◆ Problem statement
Work out the number of lines in the records that include the word "length"; reply with that number alone.

◆ Task data
(** The engine calls that steps 3 to 5 of the two usage examples make on
    the handle [z] of their facade, in order, and the world they leave:
    the trace function of the examples answers [fake-trace-id] for every
    context. *)
Definition exampleCalls {Eng : Engine} (z : SugaredLogger) (w : World)
    : World :=
  let trace := [AString "trace_id"; AString "fake-trace-id"] in
  let w :=
    Infow z "Hello from logger" ([AString "key"; AString "value"] ++ trace) w in
  let w :=
    Errorw z "An error occurred" ([AString "code"; AInt 500] ++ trace) w in
  let sub := SugaredWith z [AString "component"; AString "signup"] w in
  let w :=
    Debugw sub.1 "Debug details here"
      ([AString "anotherField"; ABool true] ++ trace) sub.2 in
  (SugaredSync z w).2.

(** ** The usage example of the functional-options variant
    (src/logger.go, lines 263-290) *)
Module Readme2.
Section Main.
Context {Ctx : Type} {Eng : Engine}.

Definition traceFn : Ctx -> string := fun _ => "fake-trace-id".

Definition withArrays (m : list (list any)) (st : LoggerV2.State (Ctx:=Ctx))
    : LoggerV2.State (Ctx:=Ctx) :=
  {| LoggerV2.heap := LoggerV2.heap st;
     LoggerV2.arrays := m;
     LoggerV2.world := LoggerV2.world st |}.

(** Steps 3 to 5 of [main] (lines 279-289).  [log] is the pointer that
    [New] returned; a method call through nil panics. *)
Definition steps (log : option nat) (ctx : Ctx) (st : LoggerV2.State (Ctx:=Ctx))
    : option (list string * LoggerV2.State (Ctx:=Ctx)) :=
  l ← log;
  let '(kv, m) :=
    Variadic.literal (LoggerV2.arrays st) [AString "key"; AString "value"] in
  st ← LoggerV2.Info l ctx "Hello from logger" kv (withArrays m st);
  let '(kv, m) :=
    Variadic.literal (LoggerV2.arrays st) [AString "code"; AInt 500] in
  st ← LoggerV2.Error l ctx "An error occurred" kv (withArrays m st);
  let '(kv, m) :=
    Variadic.literal (LoggerV2.arrays st)
      [AString "component"; AString "signup"] in
  '(subLogger, st) ← LoggerV2.With l kv (withArrays m st);
  let '(kv, m) :=
    Variadic.literal (LoggerV2.arrays st)
      [AString "anotherField"; ABool true] in
  st ← LoggerV2.Debug subLogger ctx "Debug details here" kv (withArrays m st);
  '(err, st) ← LoggerV2.Sync l st;
  Some (match err with
        | Some e => ["failed to sync logs: " +:+ e +:+ newline]
        | None => []
        end, st).

(** [func main()].  [ctx] is [context.Background()]. *)
Definition main (ctx : Ctx) (st : LoggerV2.State (Ctx:=Ctx))
    : Outcome (LoggerV2.State (Ctx:=Ctx)) :=
  match LoggerV2.New "myServiceName" [LoggerV2.WithTraceID (Some traceFn)] st
  with
  | None => Panicked
  | Some (log, Some err, st) =>
      let '(kv, m) :=
        Variadic.literal (LoggerV2.arrays st) [AString "err"; AString err] in
      match
        l ← log;
        LoggerV2.Error l ctx "failed to create logger" kv (withArrays m st)
      with
      | None => Panicked
      | Some st => Exited 1 [] st
      end
  | Some (log, None, st) =>
      match steps log ctx st with
      | None => Panicked
      | Some (printed, st) => Returned printed st
      end
  end.

End Main.
End Readme2.

(** ** The usage example of the positional variant
    (src/README.md, lines 63-96) *)
Module Readme1.
Section Main.
Context {Ctx : Type} {Eng : Engine}.

Definition traceFn : Ctx -> string := fun _ => "fake-trace-id".

Definition withArrays (m : list (list any)) (st : LoggerV1.State (Ctx:=Ctx))
    : LoggerV1.State (Ctx:=Ctx) :=
  {| LoggerV1.heap := LoggerV1.heap st;
     LoggerV1.arrays := m;
     LoggerV1.world := LoggerV1.world st |}.

(** Steps 3 to 5 of [main] (lines 85-95). *)
Definition steps (l : option nat) (ctx : Ctx) (st : LoggerV1.State (Ctx:=Ctx))
    : option (list string * LoggerV1.State (Ctx:=Ctx)) :=
  l ← l;
  let '(kv, m) :=
    Variadic.literal (LoggerV1.arrays st) [AString "key"; AString "value"] in
  st ← LoggerV1.Info l ctx "Hello from logger" kv (withArrays m st);
  let '(kv, m) :=
    Variadic.literal (LoggerV1.arrays st) [AString "code"; AInt 500] in
  st ← LoggerV1.Error l ctx "An error occurred" kv (withArrays m st);
  let '(kv, m) :=
    Variadic.literal (LoggerV1.arrays st)
      [AString "component"; AString "signup"] in
  '(subLogger, st) ← LoggerV1.With l kv (withArrays m st);
  let '(kv, m) :=
    Variadic.literal (LoggerV1.arrays st)
      [AString "anotherField"; ABool true] in
  st ← LoggerV1.Debug subLogger ctx "Debug details here" kv (withArrays m st);
  '(err, st) ← LoggerV1.Sync l st;
  Some (match err with
        | Some e => ["failed to sync logs: " +:+ e +:+ newline]
        | None => []
        end, st).

(** [func main()]: on a failed construction [log.Fatalf] prints and exits
    with status 1. *)
Definition main (ctx : Ctx) (st : LoggerV1.State (Ctx:=Ctx))
    : Outcome (LoggerV1.State (Ctx:=Ctx)) :=
  match LoggerV1.New "myServiceName" (Some traceFn) InfoLevel None st with
  | (_, Some err, st) => Exited 1 ["failed to create logger: " +:+ err] st
  | (l, None, st) =>
      match steps l ctx st with
      | None => Panicked
      | Some (printed, st) => Returned printed st
      end
  end.

End Main.
End Readme1.

(** ** Programs over a facade heap *)
Module Run2.
Section Ops.
Context {Ctx : Type} {Eng : Engine}.

(** One call of the package's API. *)
Inductive Op : Type :=
  | ONew (service : string) (opts : list (LoggerV2.Option (Ctx:=Ctx)))
  | OCall (c : Call) (l : nat) (ctx : Ctx) (msg : string) (keyVals : Go.Slice)
  | OWith (l : nat) (keyVals : Go.Slice)
  | OSync (l : nat).

(** The state after one call, results dropped; [None] is a panic. *)
Definition step (o : Op) (st : LoggerV2.State (Ctx:=Ctx))
    : option (LoggerV2.State (Ctx:=Ctx)) :=
  match o with
  | ONew service opts => snd <$> LoggerV2.New service opts st
  | OCall c l ctx msg keyVals => V2.call c l ctx msg keyVals st
  | OWith l keyVals => snd <$> LoggerV2.With l keyVals st
  | OSync l => snd <$> LoggerV2.Sync l st
  end.

Fixpoint run (ops : list Op) (st : LoggerV2.State (Ctx:=Ctx))
    : option (LoggerV2.State (Ctx:=Ctx)) :=
  match ops with
  | [] => Some st
  | o :: ops => st' ← step o st; run ops st'
  end.

(** [opt(l)] on a facade that already exists: [Option] is an exported
    function type, so a caller can run an option on a pointer it holds.
    [None] is the panic of the call of a nil option. *)
Definition invoke (opt : LoggerV2.Option (Ctx:=Ctx)) (l : nat)
    (st : LoggerV2.State (Ctx:=Ctx)) : option (LoggerV2.State (Ctx:=Ctx)) :=
  f ← opt;
  Some {| LoggerV2.heap := alter f l (LoggerV2.heap st);
          LoggerV2.arrays := LoggerV2.arrays st;
          LoggerV2.world := LoggerV2.world st |}.

End Ops.
End Run2.

Module Run1.
Section Ops.
Context {Ctx : Type} {Eng : Engine}.

Inductive Op : Type :=
  | ONew (service : string) (fn : LoggerV1.GetTraceIDFn (Ctx:=Ctx))
         (level : Level) (outputPaths : option (list string))
  | OCall (c : Call) (l : nat) (ctx : Ctx) (msg : string) (keyVals : Go.Slice)
  | OWith (l : nat) (keyVals : Go.Slice)
  | OSync (l : nat).

Definition step (o : Op) (st : LoggerV1.State (Ctx:=Ctx))
    : option (LoggerV1.State (Ctx:=Ctx)) :=
  match o with
  | ONew service fn level outputPaths =>
      Some (LoggerV1.New service fn level outputPaths st).2
  | OCall c l ctx msg keyVals => V1.call c l ctx msg keyVals st
  | OWith l keyVals => snd <$> LoggerV1.With l keyVals st
  | OSync l => snd <$> LoggerV1.Sync l st
  end.

Fixpoint run (ops : list Op) (st : LoggerV1.State (Ctx:=Ctx))
    : option (LoggerV1.State (Ctx:=Ctx)) :=
  match ops with
  | [] => Some st
  | o :: ops => st' ← step o st; run ops st'
  end.

End Ops.
End Run1.

(** ** Programs in the engine model, with the time between the calls *)
Module Timed.
Section Ops.
Context {Ctx : Type}.

(** A call of the package's API, or [d] nanoseconds that pass. *)
Inductive Op2 : Type :=
  | Call2 (o : Run2.Op (Ctx:=Ctx) (Eng:=ZapModel.engine))
  | Wait2 (d : Z).

Definition step2 (o : Op2)
    (st : LoggerV2.State (Ctx:=Ctx) (Eng:=ZapModel.engine))
    : option (LoggerV2.State (Ctx:=Ctx) (Eng:=ZapModel.engine)) :=
  match o with
  | Call2 o => Run2.step o st
  | Wait2 d =>
      Some {| LoggerV2.heap := LoggerV2.heap st;
              LoggerV2.arrays := LoggerV2.arrays st;
              LoggerV2.world := ZapModel.elapse d (LoggerV2.world st) |}
  end.





End Ops.
End Timed.

(** ** Options as data *)
Module Options2.
Section Specs.
Context {Ctx : Type} {Eng : Engine}.

(** The three constructors of the package. *)
Inductive OptionSpec : Type :=
  | STraceID (fn : LoggerV2.GetTraceIDFn (Ctx:=Ctx))
  | SLevel (lvl : Level)
  | SOutputPaths (paths : list string).

Definition toOption (o : OptionSpec) : LoggerV2.Option (Ctx:=Ctx) :=
  match o with
  | STraceID fn => LoggerV2.WithTraceID fn
  | SLevel lvl => LoggerV2.WithLevel lvl
  | SOutputPaths paths => LoggerV2.WithOutputPaths paths
  end.

(** The arguments of the options of each kind, in order. *)
Definition traceIDs (os : list OptionSpec)
    : list (LoggerV2.GetTraceIDFn (Ctx:=Ctx)) :=
  omap (fun o => match o with STraceID fn => Some fn | _ => None end) os.

Definition levels (os : list OptionSpec) : list Level :=
  omap (fun o => match o with SLevel lvl => Some lvl | _ => None end) os.

Definition outputPathss (os : list OptionSpec) : list (list string) :=
  omap (fun o => match o with SOutputPaths ps => Some ps | _ => None end) os.

End Specs.
End Options2.

(** ** The two variants side by side *)
Module Corr.
Section Corr.
Context {Ctx : Type} {Eng : Engine}.

(** A facade of the positional variant and one of the options variant with
    the same engine handle and the same trace function. *)
Definition sameFacade (s1 : LoggerV1.Logger (Ctx:=Ctx))
    (s2 : LoggerV2.Logger (Ctx:=Ctx)) : Prop :=
  LoggerV1.zapLogger s1 = LoggerV2.zapLogger s2 /\
  LoggerV1.getTraceID s1 = LoggerV2.getTraceIDFn s2.

(** Two states that agree outside the facade heaps. *)
Definition sameOutside (st1 : LoggerV1.State (Ctx:=Ctx))
    (st2 : LoggerV2.State (Ctx:=Ctx)) : Prop :=
  LoggerV1.arrays st1 = LoggerV2.arrays st2 /\
  LoggerV1.world st1 = LoggerV2.world st2.

End Corr.
End Corr.

(** ** The sink of the test (src/logger.go, lines 110-128) *)
Module MemorySink.

(** [type memorySink struct { logs strings.Builder }]: the bytes written so
    far. *)
Record memorySink : Type := {
  logs : list Byte.byte
}.

(** [func (m *memorySink) Write(p []byte) (n int, err error)]:
    [strings.Builder.Write] appends [p] and returns its length and nil. *)
Definition Write (m : memorySink) (p : list Byte.byte)
    : memorySink * (nat * option error) :=
  ({| logs := logs m ++ p |}, (List.length p, None)).

(** [func (m *memorySink) Sync() error] and [Close() error]: no-ops. *)
Definition Sync (m : memorySink) : memorySink * option error := (m, None).
Definition Close (m : memorySink) : memorySink * option error := (m, None).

◆ Solved exercise
2